GoCritic! Feature: Terry Gilliam and his Don Quixote
- Susanne Gottlieb explores how The Man Who Killed Don Quixote fits and fares within Terry Gilliam's filmmaking career
‘Don’t be a film director,’ Terry Gilliam warns. ‘Unless you are so passionate about the work, unless you have something important to say for the world, some incredible talent that won’t let you go.’
Not letting go is something Gilliam should know a thing or two about. Two months after its world premiere at Cannes, the British filmmaker presented The Man Who Killed Don Quixote [+see also:
interview: Terry Gilliam
film profile] at the 53rd Karlovy Vary International Film Festival (KVIFF). The project has not only haunted him for 25 years but is also represented in every article ranking the most hellish film productions in history, and it even spawned its own documentary, Lost in La Mancha (2002). Now available for the world to see in its final form, it is a movie about a young successful film director who has lost his pure spirit, vision and soul, and who sets out on a quest to reclaim them.

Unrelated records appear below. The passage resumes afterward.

Record ioapic_ok (io : kvm_ioapic) : Prop := {
  ok_pins : length (redirtbl io) = 24%nat;
  ok_entries : Forall entry_ok (redirtbl io);
  ok_states : length (io_irq_states io) = 24%nat;
  ok_sources : Forall (fun st => 0 <= st) (io_irq_states io);
  ok_lines : 0 <= io_irr io < 2 ^ 24;
  ok_handled : forall vec, is_vector vec -> kvm_ioapic_handles_vector io vec = handles (redirtbl io) vec;
  ok_rtc : Z.of_nat (size (dest_map io)) <= pending_eoi io
}.

Record irqs_ok {E} (s : irqs E) : Prop := { ok_bus : bus_ok (ibus s); ok_ioapic : ioapic_ok (ioapic s) }.

Lemma entry_at_ok io pin : ioapic_ok io -> 0 <= pin < 24 ->
  exists e, entry_at io pin = Ok e /\ entry_ok e /\ redirtbl io !! Z.to_nat pin = Some e.
Proof.
  intros Hio Hp. unfold entry_at. destruct (lookup_lt_is_Some_2 (redirtbl io) (Z.to_nat pin)) as [e E].
  { rewrite (ok_pins _ Hio). lia. }
  rewrite E. eexists. split; [done|]. split; [|done]. eapply Forall_lookup_1; [apply Hio|done].
Qed.

Lemma entry_at_Some io pin e : redirtbl io !! Z.to_nat pin = Some e -> entry_at io pin = Ok e.
Proof. unfold entry_at. by intros ->. Qed.

Lemma handles_insert t i e e' vec : t !! i = Some e -> e_vector e' = e_vector e ->
  handles (<[i := e']> t) vec = handles t vec.
Proof.
  unfold handles. revert i. induction t as [|x t IH]; intros [|i]; cbn; [done|done| |].
  - intros [= ->] ->. done.
  - intros Hi E. f_equal. by apply IH.
Qed.

Lemma set_entry_ok io pin e e' : ioapic_ok io -> redirtbl io !! Z.to_nat pin = Some e -> entry_ok e' ->
  e_vector e' = e_vector e -> ioapic_ok (set_entry pin e' io).
Proof.
  intros [H1 H2 H3 H4 H5 H6 H7] Hpin He Ev. split; cbn; try done.
  - by rewrite length_insert.
  - by apply Forall_insert.
  - intros vec Hvec. rewrite (handles_insert _ _ e) by done. by apply H6.
Qed.

Lemma with_irr_ok io x : ioapic_ok io -> 0 <= x < 2 ^ 24 -> ioapic_ok (with_irr x io).
Proof. intros [] Hx. by split. Qed.

Lemma with_rtc_ok io n m : ioapic_ok io -> Z.of_nat (size m) <= n -> ioapic_ok (with_rtc n m io).
Proof. intros [] Hx. by split. Qed.

Lemma with_states_ok io t : ioapic_ok io -> length t = 24%nat -> Forall (fun st => 0 <= st) t ->
  ioapic_ok (with_states t io).
Proof. intros [] ? ?. by split. Qed.

Lemma foldl_handled t : forall m vec, 0 <= vec ->
  Z.testbit (foldl (fun m e => Z.setbit m (e_vector e)) m t) vec = Z.testbit m vec || handles t vec.
Proof.
  induction t as [|e t IH]; intros m vec Hv; unfold handles; cbn [foldl existsb]; [by rewrite orb_false_r|].
  fold (handles t vec). rewrite IH by done. pose proof (e_vector_range e) as He. unfold is_vector in He.
  destruct (Z.eqb_spec (e_vector e) vec) as [<-|Hne].
  - rewrite Z.setbit_eq by lia. cbn. by rewrite orb_true_r.
  - by rewrite Z.setbit_neq by lia.
Qed.

Lemma update_handled_ok io : length (redirtbl io) = 24%nat -> Forall entry_ok (redirtbl io) ->
  length (io_irq_states io) = 24%nat -> Forall (fun st => 0 <= st) (io_irq_states io) ->
  0 <= io_irr io < 2 ^ 24 -> Z.of_nat (size (dest_map io)) <= pending_eoi io ->
  ioapic_ok (update_handled_vectors io).
Proof.
  intros H1 H2 H3 H4 H5 H6. split; cbn; try done. intros vec Hv. unfold kvm_ioapic_handles_vector. cbn.
  rewrite foldl_handled by (unfold is_vector in Hv; lia). by rewrite Z.testbit_0_l.
Qed.

(** ** Operations keep it *)

(** The state after an operation: consistent, with the same processors. *)
Record good {E} (s s' : irqs E) : Prop := {
  gd_ok : irqs_ok s';
  gd_ids : vcpu_id <$> vcpus (ibus s') = vcpu_id <$> vcpus (ibus s)
}.

Lemma good_refl {E} (s : irqs E) : irqs_ok s -> good s s.
Proof. by split. Qed.

Lemma good_trans {E} (s1 s2 s3 : irqs E) : good s1 s2 -> good s2 s3 -> good s1 s3.
Proof. intros [_ E1] [H2 E2]. split; [done|]. by rewrite E2. Qed.

Lemma good_length {E} (s s' : irqs E) : good s s' -> length (vcpus (ibus s')) = length (vcpus (ibus s)).
Proof. intros H. apply ids_length, H. Qed.

Lemma good_ioapic {E} (s : irqs E) io : irqs_ok s -> ioapic_ok io -> good s (with_ioapic io s).
Proof. intros [] ?. split; [by split|done]. Qed.

Lemma good_dev {E} (s : irqs E) d : irqs_ok s -> good s (Irqs (ibus s) (ioapic s) d).
Proof. intros []. split; [by split|done]. Qed.

Lemma good_bus {E} (s : irqs E) vs' : irqs_ok s -> bus_step (vcpus (ibus s)) vs' ->
  good s (with_bus (with_vcpus vs' (ibus s)) s).
Proof.
  intros [Hb Hio] Hs. split; [split; [by apply bus_ok_step|done]|]. cbn. by apply bus_step_ids.
Qed.

(** A line's bit. *)
Lemma lines_clear io pin : ioapic_ok io -> ioapic_ok (with_irr (Z.clearbit (io_irr io) pin) io).
Proof. intros Hio. apply with_irr_ok; [done|]. apply bit_ok_clear, Hio. Qed.

Lemma lines_set io pin : ioapic_ok io -> 0 <= pin < 24 -> ioapic_ok (with_irr (Z.setbit (io_irr io) pin) io).
Proof. intros Hio Hp. apply with_irr_ok; [done|]. apply bit_ok_set; [apply Hio|lia]. Qed.

Lemma message_vector e : is_vector (vector (message_of e)).
Proof. apply e_vector_range. Qed.

Lemma message_delivered {E} (s : irqs E) e dm : irqs_ok s ->
  exists r vs' dm', kvm_irq_delivery_to_apic (ibus s) None (message_of e) dm = Ok (r, with_vcpus vs' (ibus s), dm') /\
    delivered (vcpus (ibus s)) dm (- 1) (r, vs', dm').
Proof. intros [Hb _]. apply delivery_ok; [done|apply message_vector|done]. Qed.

Knowing the typical Gilliam hero, this quest is of course foredoomed. But unlike the protagonists of previous works—Dennis in Jabberwocky (1977), Sam Lowry in Brazil (1985) or James Cole in Twelve Monkeys (1995)—Gilliam’s latest hero, Toby (Adam Driver), is difficult to connect with as a viewer. His dreamlike illusions and fantasies, through which Gilliam usually sets the tone and develops the plot, do not advance the story as much as they rip through the world that his delusional companion Javier (Jonathan Pryce) is locked in, portraying him as a noble but pitiful fool. The fantastic dreams of Gilliam’s universe may have always been filled with illusions and frenzy. Here, though, they often seem like a medical condition that asks for pity, a sterile drop of ‘Gilliamism’ here and there on a blank canvas.

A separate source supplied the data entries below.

(* ===== verification/IrqVm.v ===== *)
(** * The interrupt controllers of a machine together (kvm-kmod x86/lapic.c, x86/irq.c)

    The local APIC's registers as the guest reads and writes them, the end of
    an interrupt on its way to the I/O APIC, the restoration of a saved APIC,
    and the interrupt a processor takes next from the 8259 or its own APIC. *)

From S2P Require Import Prelude I8259 Lapic ApicBus IoApic IrqRouting.

Definition APIC_SEND_PENDING : Z := 0x1000.
Definition APIC_INPUT_POLARITY : Z := 0x2000.
Definition APIC_LVT_REMOTE_IRR : Z := 0x4000.
Definition APIC_BASE_MSR : Z := 0x800.
Definition LVT_MASK : Z := Z.lor (Z.lor APIC_LVT_MASKED APIC_SEND_PENDING) APIC_VECTOR_MASK.
Definition LINT_MASK : Z :=
  Z.lor (Z.lor (Z.lor (Z.lor LVT_MASK APIC_MODE_MASK) APIC_INPUT_POLARITY) APIC_LVT_REMOTE_IRR) APIC_LVT_LEVEL_TRIGGER.

Definition apic_lvt_mask : list Z :=
  [LVT_MASK; Z.lor LVT_MASK APIC_MODE_MASK; Z.lor LVT_MASK APIC_MODE_MASK; LINT_MASK; LINT_MASK; LVT_MASK].

(** ** Reading registers *)

Definition __apic_read (c : clock) (offset : Z) (v : kvm_vcpu) : Z * kvm_vcpu :=
  if LAPIC_MMIO_LENGTH <=? offset then (0, v)
  else if offset =? APIC_ID then
    (if apic_x2apic_mode v then kvm_apic_id (apic v) else Z.shiftl (kvm_apic_id (apic v)) 24, v)
  else if offset =? APIC_ARBPRI then (0, v)
  else if offset =? APIC_TMCCT then (if apic_lvtt_tscdeadline (apic v) then 0 else apic_get_tmcct c (apic v), v)
  else if offset =? APIC_PROCPRI then
    let v := apic_update_ppr v in (kvm_apic_get_reg (apic v) offset, v)
  else (kvm_apic_get_reg (apic v) offset, v).

Definition rmask : Z := 0x43ff01ffffffe70c.

(** Nothing for a read that is refused; the bytes of a read of another length
    than 1, 2 or 4 are none. *)
Definition apic_reg_read (c : clock) (offset len : Z) (v : kvm_vcpu) : option (option Z) * kvm_vcpu :=
  let alignment := Z.land offset 0xf in
  if 4 <? alignment + len then (None, v)
  else if (0x3f0 <? offset) || negb (Z.testbit rmask (Z.shiftr offset 4)) then (None, v)
  else
    let '(result, v) := __apic_read c (Z.ldiff offset 0xf) v in
    (Some (if bool_decide (len ∈ [1; 2; 4]) then Some (Z.land (Z.shiftr result (8 * alignment)) (Z.ones (8 * len))) else None), v).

What has gone wrong? The prolonged production history may have taken its toll, but Gilliam is no stranger to obstacles during the shooting process. Brazil is famous for being delayed by the studio, while The Adventures of Baron Munchausen (1988) was stalled by budgetary problems, destroyed sets, shooting delays and animosities among the cast and crew. The Imaginarium of Doctor Parnassus [+see also:
film profile] (2009) fell into trouble when its star, Heath Ledger, died some way into filming.
Production hells haven’t always been fatal, as George Miller’s Mad Max: Fury Road (2015) proved. After 18 years of setbacks, Miller’s movie became the highest-grossing film in the Mad Max franchise, winning six Academy Awards and becoming critically acclaimed as one of the greatest action films of all time. Gilliam has a natural aversion to awards and the big limelight. In Karlovy Vary, he jokingly pushed the narrative that he achieved something that the legendary Orson Welles couldn’t. Welles, whose films also got caught up in production complications, was opting for an adaption of the Don Quixote material that never materialised in its final form. But while Gilliam is a fine director, none of his work reaches Welles’ cultural legacy. The comparison is a bit farfetched.
Has the master of fantastic worlds simply grown too bitter with the business? Gilliam hopes he hasn’t become Toby. ‘There are so many talented filmmakers that make their first film and then they get dragged into the seductive world of commercials,’ he says. ‘They never come back, so this movie is a warning to young filmmakers.’ Having himself shot commercials, Gilliam is familiar with the instant financial gratification of the money paid in that sector. In an early scene in the director’s latest feature, Toby’s loss of vision and purpose as a filmmaker becomes apparent when he watches the student version of his own Don Quixote, a piece of art with an aura he is trying to replicate in a big budget production. Glued to the DVD Player, he gets lost in the film, dissecting its soul but coming up empty.
If that was the warning that would reach the young filmmakers in Gilliam’s own audience loud and clear, one might cherish the lesson learned and move on, even if it took a very uneven movie to get there. Unfortunately, that is not the only lesson Gilliam’s film advances. The convoluted mess that is The Man Who Killed Don Quixote, a miscellaneous mix of ideas, sends out another warning even clearer: sometimes, it is better to kill your darlings.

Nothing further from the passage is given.